On another note, even if one allowed the Spiritual Weapon to track foes that the wizard cannot see, an Ethereal foe is actually on another plane. I certainly don't think that a 2nd-level spell effect can track its target across planar boundaries. The fact that Spiritual Weapon is a [Force] effect means it can effect a creature on the Ethereal plane in spite of that boundary, but it doesn't mean [Force] spells ignore the boundary altogether.
Ahem, being the guy playing the Cleric in question, I figure I should pipe in on this one (particularly since it is a domain spell for me that will probably be used again in the future, if my Cleric survives of course...).
You forgot to quote the part of the spell that says that,
"...you can use a standard action to switch the weapon to a new target. If you do not, the weapon continues to attack the previous round's target."
So, I contend that once I direct the weapon to attack the phase spider (that I can see at the time, since it is not phased when I direct the spiritual weapon), it "locks on" its target. I no longer have to direct the weapon after that point, as long as I do not wish to change targets, and as long as the WEAPON remains in my line of sight, and in range. There is no requirement that the target of the weapon remain in sight or range.
Otherwise, the spell would probably require concentration on my behalf to continually maintain.
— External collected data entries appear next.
(* ===== verification/ChainValidator.v ===== *)
(** chain_validator.hpp: applying a block to the set of unspent outputs and
    validating a chain from genesis. *)

From S2P Require Import Prelude Serialization Crypto Transaction UTXO Ownership Coinbase.
From S2P Require Import Consensus Block.
From stdpp Require Import options.
Local Open Scope Z_scope.

Record ChainValidationResult := mkValidation { utxo : UTXOSet; total_issued : Z (* u64 *) }.

(** [add_coinbase_issuance]: [None] is [false]; every caller then stops. *)
Definition add_coinbase_issuance (block : Block) (total : Z) : option Z :=
  match transactions block with
  | [] => Some total
  | coinbase :: _ =>
      if negb (is_coinbase_transaction coinbase) then Some total
      else
        foldl (fun acc output =>
            total ← acc;
            if u64 (CZR_MAX_SUPPLY - total) <? amount output then None
            else Some (u64 (total + amount output)))
          (Some total) (outputs coinbase)
  end.

Section Validator.
Context {ssl : OpenSSL}.

(** The body of the loop over the transactions after the coinbase. A [false]
    return leaves the set as far as it was updated. *)
Definition apply_transaction (tx : Transaction) (utxos : UTXOSet) : result (bool * UTXOSet) :=
  if is_coinbase_transaction tx then Ok (false, utxos)
  else
    ok ← validate_transaction_witness tx utxos;
    if negb ok then Ok (false, utxos)
    else
      let '(ok, utxos) := spend_inputs (inputs tx) utxos in
      if negb ok then Ok (false, utxos)
      else
        id ← txid tx;
        Ok (add_outputs id 0 (outputs tx) utxos).

Fixpoint apply_transactions (txs : list Transaction) (utxos : UTXOSet)
    : result (bool * UTXOSet) :=
  match txs with
  | [] => Ok (true, utxos)
  | tx :: txs =>
      '(ok, utxos) ← apply_transaction tx utxos;
      if (ok : bool) then apply_transactions txs utxos else Ok (false, utxos)
  end.

Definition apply_block_transactions_in_place_after_basic_validation (block : Block)
    (utxos : UTXOSet) : result (bool * UTXOSet) :=
  match transactions block with
  | [] => Ok (false, utxos)
  | coinbase :: txs =>
      if negb (validate_coinbase_transaction coinbase (height (header block)))
      then Ok (false, utxos)
      else
        coinbase_txid ← txid coinbase;
        let '(ok, utxos) := add_outputs coinbase_txid 0 (outputs coinbase) utxos in
        if (ok : bool) then apply_transactions txs utxos else Ok (false, utxos)
  end.

(** [result] is written on success only: [None] leaves it alone. *)
Definition apply_block_transactions_after_basic_validation (block : Block)
    (previous_utxos : UTXOSet) : result (option UTXOSet) :=
  '(ok, candidate) ←
    apply_block_transactions_in_place_after_basic_validation block previous_utxos;
  Ok (if (ok : bool) then Some candidate else None).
For example, if I am in combat and hit, the Spiritual Weapon is not impacted, nor does the spell require that I make a concentration check to maintain "directing" the weapon. I believe there are other spells that do specifically require such maintained concentration that can be interrupted, and the absence of this requirement indicates continual concentrated direction is not required once the weapon is directed to its target.
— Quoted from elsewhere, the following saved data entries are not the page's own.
(* ===== verification/Mempool.v ===== *)
(** mempool_validation.hpp and mempool.hpp: admission of unconfirmed
    transactions, the pool's reservations, the dependency order handed to the
    miner, and removal with descendants. *)

From S2P Require Import Prelude Serialization Crypto Transaction UTXO Ownership.
From stdpp Require Import options.
Local Open Scope Z_scope.

Inductive MempoolRejectReason :=
  | None_ | InvalidTransaction | Duplicate | MissingInput | DuplicateInput | DoubleSpend
  | OutputOverflow | InsufficientInputValue | TransactionTooLarge | MempoolFull.
#[global] Instance MempoolRejectReason_eq_dec : EqDecision MempoolRejectReason.
Proof. solve_decision. Defined.

Definition accepted (reason : MempoolRejectReason) : bool := bool_decide (reason = None_).

Definition mempool_reject_reason_string (reason : MempoolRejectReason) : string :=
  match reason with
  | None_ => "none"
  | InvalidTransaction => "invalid transaction"
  | Duplicate => "duplicate"
  | MissingInput => "missing input"
  | DuplicateInput => "duplicate input"
  | DoubleSpend => "double spend"
  | OutputOverflow => "value overflow"
  | InsufficientInputValue => "insufficient input value"
  | TransactionTooLarge => "transaction too large"
  | MempoolFull => "mempool full"
  end.

(** The input loop: the sum, or the reason of the early return. *)
Fixpoint mempool_sum_inputs (ins : list TransactionInput) (utxos : UTXOSet)
    (seen_inputs : gset OutPoint) (input_sum : Z) : Z + MempoolRejectReason :=
  match ins with
  | [] => inl input_sum
  | i :: ins =>
      if bool_decide (point i ∈ seen_inputs) then inr DuplicateInput
      else if negb (utxo_contains (point i) utxos) then inr MissingInput
      else match utxo_get (point i) utxos with
           | None => inr MissingInput
           | Some previous =>
               if UINT64_MAX - input_sum <? amount previous then inr OutputOverflow
               else mempool_sum_inputs ins utxos ({[point i]} ∪ seen_inputs)
                      (u64 (input_sum + amount previous))
           end
  end.

Fixpoint mempool_sum_outputs (outs : list TransactionOutput) (output_sum : Z)
    : Z + MempoolRejectReason :=
  match outs with
  | [] => inl output_sum
  | o :: outs =>
      if (amount o =? 0) || bool_decide (recipient o = []) then inr InvalidTransaction
      else if UINT64_MAX - output_sum <? amount o then inr OutputOverflow
      else mempool_sum_outputs outs (u64 (output_sum + amount o))
  end.

Definition validate_for_mempool (tx : Transaction) (utxos : UTXOSet) : MempoolRejectReason :=
  if negb (tx_validate tx) then InvalidTransaction
  else match mempool_sum_inputs (inputs tx) utxos ∅ 0 with
       | inr reason => reason
       | inl input_sum =>
           match mempool_sum_outputs (outputs tx) 0 with
           | inr reason => reason
           | inl output_sum =>
               if input_sum <? output_sum then InsufficientInputValue else None_
           end
       end.

(** ** The pool *)

Record Mempool := mkMempool {
  transactions_ : gmap Hash256 Transaction;
  reserved_inputs_ : gset OutPoint;
  mempool_bytes_ : Z (* size_t *)
}.

Definition MAX_TRANSACTIONS : Z := 5000.
Definition MAX_TRANSACTION_BYTES : Z := 1000000.
Definition MAX_MEMPOOL_BYTES : Z := 16 * 1024 * 1024.

(** The order in which a [std::unordered_map] is iterated is unspecified: it is
    some enumeration of the entries. *)
Class UnorderedMap := {
  iteration : gmap Hash256 Transaction -> list (Hash256 * Transaction);
  iteration_perm m : iteration m ≡ₚ map_to_list m
}.

Definition new_mempool : Mempool := mkMempool ∅ ∅ 0.
Definition mempool_contains (mp : Mempool) (id : Hash256) : bool :=
  bool_decide (is_Some (transactions_ mp !! id)).
Definition mempool_size (mp : Mempool) : Z := Z.of_nat (size (transactions_ mp)).
Definition input_reserved (mp : Mempool) (p : OutPoint) : bool :=
  bool_decide (p ∈ reserved_inputs_ mp).
Definition mempool_get (mp : Mempool) (id : Hash256) : option Transaction :=
  transactions_ mp !! id.
Definition mempool_clear (mp : Mempool) : Mempool := mkMempool ∅ ∅ 0.
Definition bytes_of (mp : Mempool) : Z := mempool_bytes_ mp.

(** [left.first < right.first] on the entries, for [std::sort]. *)
Definition entry_le (x y : Hash256 * Transaction) : Prop := hash_ltb y.1 x.1 = false.
#[global] Instance entry_le_dec : RelDecision entry_le.
Proof. intros x y. unfold entry_le. apply _. Defined.
(* ===== verification/BlockBuilder.v ===== *)
(** block_builder.hpp: assembling a block from the pool and mining it. *)

From S2P Require Import Prelude Serialization Crypto Transaction UTXO Ownership Coinbase.
From S2P Require Import Consensus Block ChainValidator Mempool.
From stdpp Require Import options.
Local Open Scope Z_scope.

Section Builder.
Context {ssl : OpenSSL} {iter : UnorderedMap}.

(** [BlockBuilder::build]; [chain_utxos] is [None] for the null pointer. *)
Definition build (previous : Block) (mempool : Mempool) (miner_recipient : bytes)
    (timestamp difficulty nonce : Z) (chain_utxos : option UTXOSet) : result Block :=
  throw_if (bool_decide (miner_recipient = [])) "miner recipient is empty" ;;
  let h := u64 (height (header previous) + 1) in
  coinbase ← make_coinbase_transaction h miner_recipient h;
  txs ←
    match chain_utxos with
    | Some u => ordered_transactions mempool u
    | None => Ok (iteration (transactions_ mempool)).*2
    end;
  update_merkle_root
    (mkBlock (mkHeader 1 h (block_hash previous) zero_hash zero_hash timestamp nonce difficulty)
       (coinbase :: txs)).

Definition with_nonce (b : Block) (n : Z) : Block :=
  let h := header b in
  mkBlock (mkHeader (version h) (height h) (previous_hash h) (header_merkle_root h)
             (witness_root h) (timestamp h) n (difficulty h)) (transactions b).

(** [BlockBuilder::mine]: the return value and the block left behind. *)
Definition mine (block : Block) (start_nonce max_attempts : Z) : result (bool * Block) :=
  if 256 <? difficulty (header block) then Ok (false, block)
  else
    match mine_pow (pow_header block) (difficulty (header block)) start_nonce max_attempts with
    | None => Ok (false, block)
    | Some (found_nonce, found_hash) =>
        let block := with_nonce block found_nonce in
        throw_if (negb (hash_eqb (pow_hash block) found_hash))
          "PoW hash changed immediately after mining" ;;
        Ok (block_validate_pow block, block)
    end.
End Builder.

(** ** The extra output of the coinbase does not disturb the order *)

Section Frame.
Context {ssl : OpenSSL}.
Implicit Types (u w : UTXOSet) (q : OutPoint).

Lemma spend_inputs_frame ins u u' q o :
  u !! q = None -> spend_inputs ins u = (true, u') ->
  spend_inputs ins (<[q := o]> u) = (true, <[q := o]> u') /\ u' !! q = None.
Proof.
  revert u. induction ins as [|i ins IH]; intros u Hq; simpl; [by intros [= <-]|].
  case_bool_decide as Hi; [|done]. destruct Hi as [x Hx]. intros H.
  assert (point i <> q) as Hne by congruence.
  rewrite bool_decide_eq_true_2 by (rewrite lookup_insert_ne by done; eauto).
  rewrite delete_insert_ne by done. apply IH; [|done]. by rewrite lookup_delete_ne.
Qed.

Lemma add_outputs_frame id i outs u u' q o :
  op_txid q <> id -> add_outputs id i outs u = (true, u') ->
  add_outputs id i outs (<[q := o]> u) = (true, <[q := o]> u').
Proof.
  intros Hne. revert i u. induction outs as [|x outs IH]; intros i u; simpl; [by intros [= <-]|].
  destruct (_ <? _); [done|]. unfold utxo_add.
  assert (q <> mkOutPoint id (u32 i)) as Hqi by (intros ->; by apply Hne).
  rewrite lookup_insert_ne by done. destruct (u !! _); [done|]. intros H%IH.
  by rewrite insert_insert_ne.
Qed.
As for etherialness being a barrier to the spiritual weapon hitting...the text specifically says the spritual weapon attacks as a spell, not as a weapon, and can strike "for example" incorporeal creatures. Spells cast on the material plane can effect something on the etherial plane (and in fact every single summoning spell has an effect on things on other planes). I don't see any "boundary" preventing this spell from hitting it. In fact, really what is the difference between incorporeal and etherial? What other conditions other than incorporeal do you think the authors could have meant by "such as", if etherial isn't one of them?